A puntito de dejar atrás lo malo de la pandemia, reventó la guerra de Ucrania por la invasión de Rusia. Los efectos humanitarios prosiguen siendo horribles y los económicos no van a la zaga, sin que se adivine el desenlace de unos y otros. Los asilados con acento ucracinano fueron un rostro popular por todos y cada uno de los sitios, asimismo en esta red social autónoma.

No era nuevo del actual año, pero 2022 fué de los mucho más trágicos de eso que llamamos serie histórica. En Castilla-La Mácula, el peor de todos con registro de crímenes machistas. Despedimos el año con la catástrofe en Escalona tras el homicidio de una mujer a días de ofrecer a luz a su bebé, asimismo fallecido por las puñaladas que se llevó la madre. Con Elena sumaron 7 las mujeres asesinadas a manos de su parejas o exparejas. La crueldad machista campa a sus anchas. Está claro que no hacemos lo bastante.

En 2022 no nos visitó Filomena, pero tuvimos sequía, olas de calor que aumentaron el poder mortal de ciertos incendios y fenómenos extremos con fuertes daños por tormentas dejadas por DANAs, ciclogénesis y otros términos meteorológicos últimamente aprendidos y que acostumbran a venir acompañados de desgracias toda vez que los pronunciamos. Aseguran que en esta década vamos a conocer los 50 grados.

Soy de natural ilusionado y confiada, conque quiero establecerme con visto que somos la sociedad mucho más pacífica, la mucho más inclusiva y también igualitaria y la mucho más avanzada científica y tecnológicamente, por lo menos en este lado de todo el mundo. Fuimos capaces de contestar con ciencia en un tiempo reducido a una amenaza tan horrible como el coronavirus. Y me agrada ver a las novedosas generaciones responsabilizadas con la sostenibilidad y a varios de los que somos precedentes a la IA (inteligencia artificial) decididos y también implicados en progresar nuestra conciencia verde.

Más allá de todo, la economía soportó. Y hasta le llegó promesa al Tajo, el «delito» ecológico que nos circunda por un trasvase que es al tiempo una injusticia histórica, una sangría medioambiental y una condena económica para un territorio del que se saca el agua a favor de otro al que se le deriva ya hace mucho más de 40 años.
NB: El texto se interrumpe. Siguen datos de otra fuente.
Lemma transform_additional_entries_witness :
  exists observation,
    transform (RT := Examples.example_runtime)
      (Examples.task_for Examples.two_channel_sensor) (utc 2024 6 1 11 45 0)
      [Examples.reading_of "c1"; Examples.reading_of "c1"]
    = Return observation
    /\ length (additional observation) = 2%nat.
Proof.
  destruct (transform_additional_entries (RT := Examples.example_runtime)
              (Examples.task_for Examples.two_channel_sensor)
              Examples.two_channel_sensor [Examples.celsius]
              (utc 2024 6 1 11 45 0)
              [Examples.reading_of "c1"; Examples.reading_of "c1"]
              eq_refl eq_refl) as [_ Hknown].
  destruct Hknown as (observation & Hreturn & _ & _ & _ & Hcount).
  - repeat constructor.
  - exists observation. split; [exact Hreturn|].
    rewrite Hcount; [reflexivity|].
    intros n1 n2 Hn1 Hn2.
    vm_compute in Hn1, Hn2.
    repeat (apply elem_of_cons in Hn1 as [->|Hn1]);
      try (apply elem_of_nil in Hn1 as []);
      repeat (apply elem_of_cons in Hn2 as [->|Hn2]);
      try (apply elem_of_nil in Hn2 as []); discriminate.
Defined.

(** C9, as stated, fails: with the channels named ["Temp"] and
    ["Temp Health"] both read, two distinct channel names yield three
    entries, the key ["Temp Health"] being shared (and holding the second
    channel's value in place of the first one's health). *)
Lemma transform_health_key_collision :
  Forall (fun reading =>
            ChannelReading_channel_id reading
            ∈ channel_ids Examples.two_channel_sensor)
    [Examples.reading_of "c1"; Examples.reading_of "c2"]
  /\ remove_dups (channel_names Examples.two_channel_sensor
                    [Examples.reading_of "c1"; Examples.reading_of "c2"])
     = ["Temp"; "Temp Health"]
  /\ additional <$>
       (transform (RT := Examples.example_runtime)
          (Examples.task_for Examples.two_channel_sensor) (utc 2024 6 1 11 45 0)
          [Examples.reading_of "c1"; Examples.reading_of "c2"])
     = Return [ ("Temp", "21.5 degC"); ("Temp Health", "21.5 ");
                ("Temp Health Health", "75%") ].
Proof.
  split; [|split].
  - repeat constructor.
  - vm_compute. reflexivity.
  - vm_compute. reflexivity.
Qed.

(* ===================================================================== *)
(** * Further properties                                                 *)
(* ===================================================================== *)

Import Catalog Auth PerStation Notions.

(** ** Date windows, again *)

Section MoreDateWindows.
(** C6, as the code has it: the target month is [(month - 1 + n) mod 12]
    (counted from 1) with the year carried, the day is clamped to the last
    day of the target month under the leap-year rule, and the shift is by
    exactly [n] months.  The call returns that date when the target year is
    within 1..9999, the years [datetime.date] supports.  Otherwise it
    raises: [ValueError] while the target year fits a C [int], and
    [OverflowError], which the method does not catch, beyond. *)
Theorem add_months_clamps_within_supported_years (d : date) (n : Z) :
  valid d ->
  let y := year d + (month d - 1 + n) / 12 in
  let m := (month d - 1 + n) mod 12 + 1 in
  1 <= m <= 12
  /\ y * 12 + m = year d * 12 + month d + n
  /\ (is_leap y = true <-> leap_year_rule y)
  /\ (1 <= y <= 9999 ->
      add_months d n = Ok (mkdate y m (Z.min (day d) (days_in_month y m)))
      /\ valid (mkdate y m (Z.min (day d) (days_in_month y m))))
  /\ (~ 1 <= y <= 9999 ->
      add_months d n
      = Raise (if fits_c_int y then ValueError else OverflowError)).
Proof.
  intros Hd y m.
  destruct (add_months_cases d n Hd) as (Hm & Hin & Hout).
  fold y in Hin, Hout. fold m in Hm, Hin, Hout.
  split; [exact Hm|]. split.
  { unfold y, m. pose proof (Z_div_mod_eq_full (month d - 1 + n) 12). lia. }
  split; [apply is_leap_rule|].
  split; [|exact Hout].
  intros Hy. split; [exact (Hin Hy)|].
  apply valid_iff in Hd as (_ & _ & Hday).
  pose proof (days_in_month_bounds y m Hm) as Hdim.
  apply valid_iff. simpl. lia.
Qed.
(** * Lead-generation backend: a shallow embedding and its properties

  The development follows the layout of [backend/]:
  - [Database]    : [app/database.py]   (the three mapped classes, [to_dict]);
  - [RateLimiter] : [app/rate_limiter.py];
  - [Businesses]  : [app/routers/businesses.py];
  - [PlacesApi]   : [services/places_api.py].

  Python [int] is [Z]; Python [float] values that are only stored, compared
  and subtracted (ratings, coordinates, clock readings) are rationals [Q];
  [str] is [string] (one character per code point below 256); [None]-able
  attributes are [option]s. *)

From Stdlib Require Import ZArith QArith Qround Lqa Lia List Ascii String Bool.
From Stdlib Require Import SpecFloat Sorted Permutation.
From stdpp Require Import base option list sorting gmap strings pretty.

Local Open Scope string_scope.
Local Open Scope list_scope.
Local Open Scope Z_scope.

Set Warnings "-register-all".

(** ** Python values as they appear in JSON responses *)

Module Py.

Inductive value :=
| VNone
| VInt (n : Z)
| VFloat (x : Q)
| VStr (s : string)
| VList (l : list value).

(** A [dict] literal keeps the order in which its keys are written. *)
Definition dict := list (string * value).

Fixpoint get (k : string) (d : dict) : option value :=
  match d with
  | [] => None
  | (k', v) :: d' => if String.eqb k k' then Some v else get k d'
  end.

Definition keys (d : dict) : list string := map fst d.

Definition of_int (o : option Z) : value := from_option VInt VNone o.
Definition of_float (o : option Q) : value := from_option VFloat VNone o.
Definition of_str (o : option string) : value := from_option VStr VNone o.

(** Truthiness of the values the code tests with [if x:]. *)
Definition truthy_int (o : option Z) : bool :=
  match o with
  | Some n => negb (n =? 0)
  | None => false
  end.

(** A float is falsy exactly when it is zero (of either sign). *)
Definition truthy_float (o : option Q) : bool :=
  match o with
  | Some x => negb (Qnum x =? 0)
  | None => false
  end.

Definition len {A} (l : list A) : Z := Z.of_nat (length l).

(** [l[:n]]: the first [n] items, or all but the last [-n] when [n < 0]. *)
Definition slice_to {A} (n : Z) (l : list A) : list A :=
  if 0 <=? n then firstn (Z.to_nat n) l
  else firstn (Z.to_nat (len l + n)) l.

(** *** Strings *)

(** [str.isspace] on the code points below 256. *)
Definition is_space (c : ascii) : bool :=
  let n := N_of_ascii c in
  ((9 <=? n) && (n <=? 13) || (28 <=? n) && (n <=? 32)
   || (n =? 133) || (n =? 160))%N.

Fixpoint lstrip (s : string) : string :=
  match s with
  | EmptyString => EmptyString
  | String c s' => if is_space c then lstrip s' else s
  end.

Fixpoint rstrip (s : string) : string :=
  match s with
  | EmptyString => EmptyString
  | String c s' =>
      match rstrip s' with
      | EmptyString => if is_space c then EmptyString else String c EmptyString
      | r => String c r
      end
  end.

(** [s.strip()] *)
Definition strip (s : string) : string := rstrip (lstrip s).

(** [s.split(sep)[0]] for a one-character separator: the text before the
    first separator, or all of [s] when there is none. *)
Fixpoint split_first (sep : ascii) (s : string) : string :=
  match s with
  | EmptyString => EmptyString
  | String c s' =>
      if Ascii.eqb c sep then EmptyString else String c (split_first sep s')
  end.

(** *** Comparison of rationals *)

Definition Qltb (x y : Q) : bool := negb (Qle_bool y x).

(** *** Binary64 arithmetic *)

Definition float := spec_float.
Definition prec : Z := 53.
Definition emax : Z := 1024.

(** An integer as the float of the same value: exact below [2^53], rounded
    to nearest even above. *)
Definition float_of_int (n : Z) : float := binary_normalize prec emax n 0 false.

(** The integer as an unrounded significand with exponent 0. *)
Definition int_as_float (n : Z) : float :=
  match n with
  | Z0 => S754_zero false
  | Zpos p => S754_finite false p 0
  | Zneg p => S754_finite true p 0
  end.

(** [a / b] on two [int]s: [ZeroDivisionError] ([None]) when [b] is zero,
    else the quotient of the two integers rounded once. *)
Definition true_div (a b : Z) : option float :=
  if b =? 0 then None
  else Some (SFdiv prec emax (int_as_float a) (int_as_float b)).

(** [x * n] for a float [x] and an [int] [n]. *)
Definition mul_int (x : float) (n : Z) : float :=
  SFmul prec emax x (float_of_int n).

(** Nearest integer to [n / d] for [0 <= n], [0 < d], ties to even. *)
Definition div_half_even (n d : Z) : Z :=
  let q := n / d in
  match 2 * (n mod d) ?= d with
  | Lt => q
  | Gt => q + 1
  | Eq => if Z.even q then q else q + 1
  end.

(** The number of tenths nearest to the magnitude of a finite float
    [m * 2^e], ties to even. *)
Definition tenths (m : positive) (e : Z) : Z :=
  if 0 <=? e then 10 * Z.pos m * 2 ^ e
  else div_half_even (10 * Z.pos m) (2 ^ (- e)).

(** [round(x, 1)]: the decimal value of [x] is rounded to one digit after
    the point (ties to even) and the float nearest to that decimal is
    returned.  A float with a non-negative exponent is an integer and is
    returned as it is, as are zeros, infinities and NaN. *)
Definition round1 (x : float) : float :=
  match x with
  | S754_finite s m e =>
      if 0 <=? e then x
      else match tenths m e with
           | Zpos k => SFdiv prec emax (S754_finite s k 0) (float_of_int 10)
           | _ => S754_zero s
           end
  | _ => x
  end.

(** [round((a / b) * 100, 1)] *)
Definition percentage (a b : Z) : option float :=
  x ← true_div a b; Some (round1 (mul_int x 100)).

(** The float nearest to [k / 10], for [0 <= k]. *)
Definition tenth_float (k : Z) : float :=
  match k with
  | Zpos p => SFdiv prec emax (S754_finite false p 0) (float_of_int 10)
  | _ => S754_zero false
  end.

Definition float_eqb (x y : float) : bool :=
  match x, y with
  | S754_zero a, S754_zero b => Bool.eqb a b
  | S754_infinity a, S754_infinity b => Bool.eqb a b
  | S754_nan, S754_nan => true
  | S754_finite a m e, S754_finite b n f =>
      Bool.eqb a b && Pos.eqb m n && Z.eqb e f
  | _, _ => false
  end.

(** [k] tenths is a nearest number of tenths to [100 * a / b]. *)
Definition nearest_tenths (a b k : Z) : bool :=
  Z.abs (2 * (k * b - 1000 * a)) <=? b.

(** [percentage a b] is the float of a nearest number of tenths. *)
Definition percentage_is_nearest (a b : Z) : bool :=
  match percentage a b with
  | Some x =>
      existsb (fun k => float_eqb x (tenth_float k) && nearest_tenths a b k)
        [1000 * a / b; 1000 * a / b + 1]
  | None => false
  end.

(** A number that is either an [int] or a [float]. *)
Inductive number :=
| NInt (n : Z)
| NFloat (x : float).

End Py.

(** ** What the endpoints raise and return *)

Module Http.

(** [fastapi.HTTPException(status_code, detail, headers)] *)
Record HTTPException := mkHTTPException {
  status_code : Z;
  detail : string;
  headers : list (string * string)
}.

(** What a client gets from an endpoint: the 422 that the framework sends
    when the request does not validate against the declared model (the
    endpoint function is not called), the [HTTPException] the function
    raised, another exception that escaped it, or the value it returned. *)
Inductive reply (A : Type) :=
| Unprocessable
| Raised (e : HTTPException)
| Crashed (msg : string)
| Returned (a : A).

Arguments Unprocessable {A}.
Arguments Raised {A} e.
Arguments Crashed {A} msg.
Arguments Returned {A} a.

(** The status line of a reply; an escaped exception gives 500. *)
Definition status {A} (r : reply A) : Z :=
  match r with
  | Unprocessable => 422
  | Raised e => status_code e
  | Crashed _ => 500
  | Returned _ => 200
  end.

End Http.

(** ** [app/database.py] *)

Module Database.

(** [class Search(Base)].  A [datetime] is kept as its ISO-8601 text. *)
Record Search := mkSearch {
  s_id : option Z;
  s_query : string;
  s_location : string;
  s_radius_km : Z;
  s_results_count : Z;
  s_created_at : option string
}.

(** [class Business(Base)].  The [business_types] column holds the text
    [json.dumps(types)]; it is kept as the list that text encodes, so that
    [json.loads] reads it back; [None] stands for a NULL or empty column. *)
Record Business := mkBusiness {
  id : option Z;
  place_id : option string;
  name : option string;
  address : option string;
  phone : option string;
  website : option string;
  rating : option Q;
  review_count : option Z;
  business_types : option (list string);
  latitude : option Q;
  longitude : option Q;
  search_id : option Z;
  created_at : option string
}.

(** [class APIUsage(Base)]. *)
Record APIUsage := mkAPIUsage {
  u_id : option Z;
  u_month : string;
  u_call_count : Z;
  u_last_updated : option string
}.

(** [Business.to_dict], lines 50-65: the twelve keys of the literal, in the
    order they are written. *)
Definition to_dict (self : Business) : Py.dict :=
  [ ("id", Py.of_int (id self));
    ("place_id", Py.of_str (place_id self));
    ("name", Py.of_str (name self));
    ("address", Py.of_str (address self));
    ("phone", Py.of_str (phone self));
    ("website", Py.of_str (website self));
    ("rating", Py.of_float (rating self));
    ("review_count", Py.of_int (review_count self));
    ("business_types",
       match business_types self with
       | Some l => Py.VList (map Py.VStr l)
       | None => Py.VList []
       end);
    ("latitude", Py.of_float (latitude self));
    ("longitude", Py.of_float (longitude self));
    ("created_at", Py.of_str (created_at self)) ].

(** The types listed for a business: none for a NULL or empty column. *)
Definition types_of (b : Business) : list string := default [] (business_types b).

(** The record built by [test_to_dict_includes_lead_score]. *)
Definition test_business : Business :=
  {| id := Some 1; place_id := Some "test_place_id";
     name := Some "Test Business"; address := None;
     phone := Some "+123"; website := None;
     rating := Some (45 # 10)%Q; review_count := Some 100;
     business_types := Some []; latitude := None; longitude := None;
     search_id := None; created_at := None |}.

End Database.

(** ** [app/rate_limiter.py] *)

Module RateLimiter.

(** What [check] and [get_remaining] read of a [Request]: the value of the
    [X-Forwarded-For] header, if the request carries one, and the host of
    [request.client], if there is a client. *)
Record Request := mkRequest {
  x_forwarded_for : option string;
  client_host : option string
}.

Record HTTPException := mkHTTPException {
  status_code : Z;
  detail : string;
  retry_after : string
}.

(** [class RateLimiter]; [requests] is the [defaultdict(list)]. *)
Record t := mk {
  requests_per_minute : Z;
  burst_limit : Z;
  requests : gmap string (list Q)
}.

(** [RateLimiter.__init__] with its defaults. *)
Definition init (requests_per_minute burst_limit : Z) : t :=
  mk requests_per_minute burst_limit ∅.

(** The module-level instance, [RateLimiter(30, 10)]. *)
Definition rate_limiter : t := init 30 10.

(** [self.requests[ip]] read: a missing key reads as the empty list. *)
Definition window (self : t) (ip : string) : list Q :=
  default [] (requests self !! ip).
(** * IELTS scoring API: feedback tables, band prediction and audio validation

    A shallow embedding of [modelIELTS/app.py] and of the three service
    modules under [modelIELTS/services/], followed by the properties of the
    scoring and transcription flows that hold of that code.

    Conventions of the embedding:
    - a Python [float] is a rational ([Q]); every constant of the source
      (band values, thresholds, limits) is exact in both, and the code under
      study only compares, adds and divides them;
    - a Python [str] that the code measures or inspects (file names,
      transcripts) is a list of code points ([pystr]); the feedback texts
      and dictionary keys, which the code only passes around, are [string]
      literals;
    - a Python [dict] is a [gmap], a [set] a [gset];
    - an exception is a [Raise] in the [result] type, and the file system
      touched by the temporary-file manager is an explicit [gmap] from paths
      to contents. *)

From Stdlib Require Import QArith Lia Lqa Sorted Permutation.
From stdpp Require Import gmap strings list sorting.

Local Open Scope Q_scope.

(** ** Floats as rationals *)

(** [a < b] on floats, as a boolean. *)
Definition Qltb (a b : Q) : bool := negb (Qle_bool b a).

(** Python's built-in [sum]: a left fold that starts from [0]. *)
Definition py_sum (xs : list Q) : Q := fold_left Qplus xs 0.

(** ** Python strings *)

Module PyStr.

(** A [str] is a sequence of Unicode code points. *)
Definition pystr : Type := list N.

(** An ASCII literal as a [str]. *)
Definition py (s : string) : pystr :=
  map Ascii.N_of_ascii (String.list_ascii_of_string s).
El hombre, con la capacidad de lo malo, asimismo nos dejó enormes historias para la fe en Sapiens. Cuentos que hemos transformado en novedades con ejemplos de superación, de investigación, de solidaridad, de éxito por el ahínco y el talento y de cuantas características tienen la posibilidad de reunir la gente  en el momento en que la brújula guía en la dirección adecuada.

Les dejo a mano el resumen en novedades, fotografías y vídeos del año que terminamos de despedir.

Y les deseo un 2023 lleno de buenas novedades.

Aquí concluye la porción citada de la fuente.